Indoor Air Quality in our Homes-Environmental Health & Safety - Carnegie Mellon University

Thursday, December 22, 2011

Indoor Air Quality in our Homes

When the cold weather comes, we shut our windows and doors at home and spend much of our time inside.  This often results in a higher incidence of air quality related issues.  Popular solutions (and possibly recent holiday gifts) are personal air cleaners, designed to improve our indoor air quality and alleviate our symptoms.  Choosing the right response to your problem is sometimes difficult, so I hope to supply you with some resources for this task.

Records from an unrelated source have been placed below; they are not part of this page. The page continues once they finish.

(** * Transaction deduplication and double-entry posting of dinero-ai

    A shallow embedding of the ledger core of [src/app.py]:
    [create_transaction_signature], [get_or_create_default_accounts],
    [get_or_create_client], [filter_duplicate_transactions] and
    [save_transactions_to_database], over a model of the SQLAlchemy session
    of [src/database/connection.py] and the tables of
    [src/database/models.py].

    Modelling conventions.
    - A Python [str] is a [list ascii]: one element per code point, for
      code points below 256 (Latin-1); texts with other characters are not
      modelled.  [str.lower], [str.strip] and [str.encode] are given on that
      range as CPython defines them; there [str.lower] maps each character
      on its own (its context-sensitive rule, the Greek final sigma, and its
      one-to-many mappings concern code points above 255).
    - A Decimal amount, and a [Numeric(14, 2)] column, is a [Z] counting
      hundredths (paise).  A pandas amount cell is either such a number or a
      text that is not a decimal numeral.  Amounts with more than two
      decimal places are not modelled (the source signs them with the
      binary float rounded to two places, while PostgreSQL rounds the
      decimal half away from zero).  A number of hundredths below 10^14 in
      absolute value is held exactly by a float64, so [float(.)], [str(.)]
      and [Decimal(.)] give back the same number.
    - A date is a calendar triple; [str(date)] is its [YYYY-MM-DD] form.
      The date cell of a row is its text, as [read_csv] gives it (a missing
      date is not modelled); [pd.to_datetime] is a parameter, see
      [DateParser].
    - Values are checked against their columns when they are flushed:
      [String(n)] holds at most [n] characters, a [Numeric(14, 2)] value is
      below 10^12 in absolute value, and no text holds the character NUL.
      The [businesses] table is not modelled: the business of every call
      exists ([main] creates its row before anything is saved).
    - A table is a list of rows in insertion order; [.first()] is the first
      match.  Primary keys (UUIDs in the source) are drawn from a counter
      [st_next] of the store. *)

From Stdlib Require Import ZArith Lia List Bool Ascii String.
Import ListNotations.
Open Scope Z_scope.

(* ------------------------------------------------------------------ *)
(** ** Python strings *)

Module Py.
(** [note.toJSON()]: a new plain object with the five fields copied. *)
Definition Note_toJSON (this : positive) : M positive :=
  n ← load this;
  alloc (Note.mk (Note.id n) (Note.title n) (Note.content n)
                 (Note.createdAt n) (Note.updatedAt n)).

(** *** services/notesService.js *)

(** [this.notes.find(note => note.id === id)] and [findIndex] at once:
    the first position whose note has that id, with the reference there. *)
Definition find_note (h : gmap positive Note.t) (id : list N)
    (ns : list positive) : option (nat * positive) :=
  list_find (λ l, Note.id (h !!! l) = id) ns.

Definition NotFound : exn := Error "Note not found".
Definition Required : exn := Error "Title and content are required".
Definition NoFieldsProvided : exn :=
  Error "At least one field (title or content) must be provided".

Definition createNote (title content : jsval) : M positive :=
  if negb (truthy title) || negb (truthy content) then throw Required
  else
    t ← lift (call_trim title);
    c ← lift (call_trim content);
    note ← Note_constructor t c;
    modify (λ w, set_notes (notes w ++ [note]) w);;
    mret note.

Definition getAllNotes : M (list positive) :=
  ns ← gets notes;
  mapM Note_toJSON ns.

Definition getNoteById (id : list N) : M positive :=
  found ← gets (λ w, find_note (heap w) id (notes w));
  match found with
  | None => throw NotFound
  | Some (_, note) => Note_toJSON note
  end.

Definition updateNote (id : list N) (title content : jsval) : M positive :=
  found ← gets (λ w, find_note (heap w) id (notes w));
  match found with
  | None => throw NotFound
  | Some (_, note) =>
      if negb (truthy title) && negb (truthy content)
      then throw NoFieldsProvided
      else
        t ← lift (optional_trim title);
        c ← lift (optional_trim content);
        Note_update note t c;;
        Note_toJSON note
  end.

Definition deleteNote (id : list N) : M positive :=
  found ← gets (λ w, find_note (heap w) id (notes w));
  match found with
  | None => throw NotFound
  | Some (noteIndex, deletedNote) =>
      modify (λ w, set_notes (delete noteIndex (notes w)) w);;
      Note_toJSON deletedNote
  end.

Definition clearAllNotes : M unit := modify (set_notes []).

Definition getNotesCount : M nat := gets (λ w, length (notes w)).

(** *** middleware/validateNote.js *)

(** [!v || typeof v !== 'string' || v.trim().length === 0], evaluated
    left to right with short-circuit. *)
Definition missing_or_blank (v : jsval) : outcome bool :=
  if negb (truthy v) then Ret true
  else if negb (is_string v) then Ret true
  else t ← call_trim v; Ret (js_length t =? 0).

Definition bad_request (error message : string) : reply :=
  Sent 400 (Failure error message).

(** The body parsers of Express 4 always leave an object in [req.body], so
    [!req.body] is false and the first check is on the number of keys. *)
Definition validateNote (body : gmap (list N) jsval) : outcome reply :=
  let title := prop body "title" in
  let content := prop body "content" in
  if (size body =? 0)%nat then
    Ret (bad_request "Bad Request" "Request body is required")
  else
    bad_title ← missing_or_blank title;
    if (bad_title : bool) then
      Ret (bad_request "Validation Error"
             "Title is required and must be a non-empty string")
    else
      bad_content ← missing_or_blank content;
      if (bad_content : bool) then
        Ret (bad_request "Validation Error"
               "Content is required and must be a non-empty string")
      else
        t ← call_trim title;
        if 200 <? js_length t then
          Ret (bad_request "Validation Error"
                 "Title must be 200 characters or less")
        else
          c ← call_trim content;
          if 5000 <? js_length c then
            Ret (bad_request "Validation Error"
                   "Content must be 5000 characters or less")
          else Ret Next.

(** *** routes/notes.js *)

(** [try { ... } catch (error) { next(error) }] *)
Definition try_next (m : M reply) (w : world) : reply * world :=
  match m w with
  | (Ret r, w') => (r, w')
  | (Throw e, w') => (NextError e, w')
  end.

(** [res.json] of a plain object reads its fields; of a [Note] instance it
    first calls [toJSON]. *)
Definition json_plain (l : positive) : M Note.t := load l.
Definition json_Note (l : positive) : M Note.t :=
  snapshot ← Note_toJSON l; load snapshot.

(** POST /notes, behind [validateNote] *)
Definition post_notes (body : gmap (list N) jsval) (w : world)
  : reply * world :=
  match validateNote body with
  | Throw e => (NextError e, w)
  | Ret Next =>
      try_next
        (note ← createNote (prop body "title") (prop body "content");
         data ← json_Note note;
         mret (Sent 201 (Success data "Note created successfully"))) w
  | Ret r => (r, w)
  end.

(** GET /notes *)
Definition get_notes : world → reply * world :=
  try_next
    (ns ← getAllNotes;
     data ← mapM json_plain ns;
     mret (Sent 200 (SuccessList data (length ns)
                       "Notes retrieved successfully"))).

(** GET /notes/:id *)
Definition get_note (id : list N) : world → reply * world :=
  try_next
    (note ← getNoteById id;
     data ← json_plain note;
     mret (Sent 200 (Success data "Note retrieved successfully"))).

(** PUT /notes/:id; no validation middleware is mounted on it. *)
Definition put_note (id : list N) (body : gmap (list N) jsval)
  : world → reply * world :=
  try_next
    (updatedNote ← updateNote id (prop body "title") (prop body "content");
     data ← json_plain updatedNote;
     mret (Sent 200 (Success data "Note updated successfully"))).

(** DELETE /notes/:id *)
Definition delete_note (id : list N) : world → reply * world :=
  try_next
    (deletedNote ← deleteNote id;
     data ← json_plain deletedNote;
     mret (Sent 200 (Success data "Note deleted successfully"))).
End Service.

(** ** Views of the world used in the statements *)

(** The collection as a reader sees it: the live notes, in array order. *)
Definition live (w : world) : list Note.t := (λ l, heap w !!! l) <$> notes w.

(** Every reference held by the array points to an allocated object. *)
Definition world_wf (w : world) : Prop :=
  ∀ l, l ∈ notes w → is_Some (heap w !! l).

(** The ids of the live notes, in array order. *)
Definition ids (w : world) : list (list N) := Note.id <$> live w.

(** The fields [note.update] leaves behind. *)
Definition updated (t c : option (list N)) (now : Z) (n : Note.t) : Note.t :=
  Note.mk (Note.id n) (default (Note.title n) t) (default (Note.content n) c)
          (Note.createdAt n) now.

Consider first of all, the nature of the problem.  Most commonly, the concern is of mold, dust, pollen or other irritants that are essentially particulates, so you will want to find something to specifically address those materials.  A filtration unit with HEPA filters is your best bet.  Units relying on electrostatic charges (you will notice the zapping!) often emit ozone, an irritant gas, into the air, and frequently make the problem worse!  Units with only charcoal filters will remove certain gases but have no effect on particulates.  Consider the size of the space you wish to address as well, as this will determine the unit's size.  Research the options before you buy!

Sometimes the problem is low humidity.  Inexpensive humidity gauges measure this-levels below 30% often lead to indoor air complaints as low humidity dries out our nasal passages.  Humidification added to your heating system will help.  Personal humidifiers, in your bedrooms, for example, will help, though be sure to change the water frequently and keep the unit clean.